◆ **Aim of the task**: Among the entries below, one stretch runs from the line that contains "[float], whose operations" through the line that contains "From Stdlib Require". Repeat that stretch exactly, ends included, and only that.

(Stored data entries)
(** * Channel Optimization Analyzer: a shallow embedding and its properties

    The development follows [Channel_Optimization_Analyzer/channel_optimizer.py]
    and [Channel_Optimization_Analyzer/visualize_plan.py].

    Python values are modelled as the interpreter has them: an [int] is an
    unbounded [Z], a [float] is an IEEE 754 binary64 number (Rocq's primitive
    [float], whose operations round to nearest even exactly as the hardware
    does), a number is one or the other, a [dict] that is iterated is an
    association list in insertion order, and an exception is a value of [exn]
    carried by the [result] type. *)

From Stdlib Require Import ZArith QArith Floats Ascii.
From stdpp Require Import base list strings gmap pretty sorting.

◆ **Exercise solution**:
    [float], whose operations round to nearest even exactly as the hardware
    does), a number is one or the other, a [dict] that is iterated is an
    association list in insertion order, and an exception is a value of [exn]
    carried by the [result] type. *)

From Stdlib Require Import ZArith QArith Floats Ascii.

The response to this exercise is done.